> _Directions for this task_:
All of the lines below should be output exactly as shown.

(Recorded data)
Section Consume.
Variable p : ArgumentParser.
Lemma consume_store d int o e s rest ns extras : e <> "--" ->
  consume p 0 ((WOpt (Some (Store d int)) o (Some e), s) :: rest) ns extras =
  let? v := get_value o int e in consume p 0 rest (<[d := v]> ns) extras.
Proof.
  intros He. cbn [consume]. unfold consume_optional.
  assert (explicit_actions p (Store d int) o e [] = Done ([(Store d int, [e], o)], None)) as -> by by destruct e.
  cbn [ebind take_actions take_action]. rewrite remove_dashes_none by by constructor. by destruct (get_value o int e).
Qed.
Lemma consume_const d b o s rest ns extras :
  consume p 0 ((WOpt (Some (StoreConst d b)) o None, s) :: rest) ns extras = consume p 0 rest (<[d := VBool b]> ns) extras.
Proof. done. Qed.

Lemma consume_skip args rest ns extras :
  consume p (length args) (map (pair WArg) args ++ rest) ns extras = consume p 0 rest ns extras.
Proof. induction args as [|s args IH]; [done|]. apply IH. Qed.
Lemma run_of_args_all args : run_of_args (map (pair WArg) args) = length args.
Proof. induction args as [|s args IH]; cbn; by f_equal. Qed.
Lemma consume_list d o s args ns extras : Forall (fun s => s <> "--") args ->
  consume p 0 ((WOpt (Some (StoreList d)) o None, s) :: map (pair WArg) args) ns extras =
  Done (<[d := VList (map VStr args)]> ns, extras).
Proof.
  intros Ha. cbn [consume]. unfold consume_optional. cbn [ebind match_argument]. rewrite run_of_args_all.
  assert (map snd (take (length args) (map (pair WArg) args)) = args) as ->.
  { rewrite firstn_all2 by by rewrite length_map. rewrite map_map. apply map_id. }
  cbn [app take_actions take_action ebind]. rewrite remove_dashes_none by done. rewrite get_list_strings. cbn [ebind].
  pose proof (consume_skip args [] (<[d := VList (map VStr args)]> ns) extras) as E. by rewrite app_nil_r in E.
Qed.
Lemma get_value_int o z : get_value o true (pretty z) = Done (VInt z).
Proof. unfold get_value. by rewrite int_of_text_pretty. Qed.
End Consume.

> _Response_:
Section Consume.
Variable p : ArgumentParser.
Lemma consume_store d int o e s rest ns extras : e <> "--" ->
  consume p 0 ((WOpt (Some (Store d int)) o (Some e), s) :: rest) ns extras =
  let? v := get_value o int e in consume p 0 rest (<[d := v]> ns) extras.
Proof.
  intros He. cbn [consume]. unfold consume_optional.
  assert (explicit_actions p (Store d int) o e [] = Done ([(Store d int, [e], o)], None)) as -> by by destruct e.
  cbn [ebind take_actions take_action]. rewrite remove_dashes_none by by constructor. by destruct (get_value o int e).
Qed.
Lemma consume_const d b o s rest ns extras :
  consume p 0 ((WOpt (Some (StoreConst d b)) o None, s) :: rest) ns extras = consume p 0 rest (<[d := VBool b]> ns) extras.
Proof. done. Qed.

Lemma consume_skip args rest ns extras :
  consume p (length args) (map (pair WArg) args ++ rest) ns extras = consume p 0 rest ns extras.
Proof. induction args as [|s args IH]; [done|]. apply IH. Qed.
Lemma run_of_args_all args : run_of_args (map (pair WArg) args) = length args.
Proof. induction args as [|s args IH]; cbn; by f_equal. Qed.
Lemma consume_list d o s args ns extras : Forall (fun s => s <> "--") args ->
  consume p 0 ((WOpt (Some (StoreList d)) o None, s) :: map (pair WArg) args) ns extras =
  Done (<[d := VList (map VStr args)]> ns, extras).
Proof.
  intros Ha. cbn [consume]. unfold consume_optional. cbn [ebind match_argument]. rewrite run_of_args_all.
  assert (map snd (take (length args) (map (pair WArg) args)) = args) as ->.
  { rewrite firstn_all2 by by rewrite length_map. rewrite map_map. apply map_id. }
  cbn [app take_actions take_action ebind]. rewrite remove_dashes_none by done. rewrite get_list_strings. cbn [ebind].
  pose proof (consume_skip args [] (<[d := VList (map VStr args)]> ns) extras) as E. by rewrite app_nil_r in E.
Qed.
Lemma get_value_int o z : get_value o true (pretty z) = Done (VInt z).
Proof. unfold get_value. by rewrite int_of_text_pretty. Qed.
End Consume.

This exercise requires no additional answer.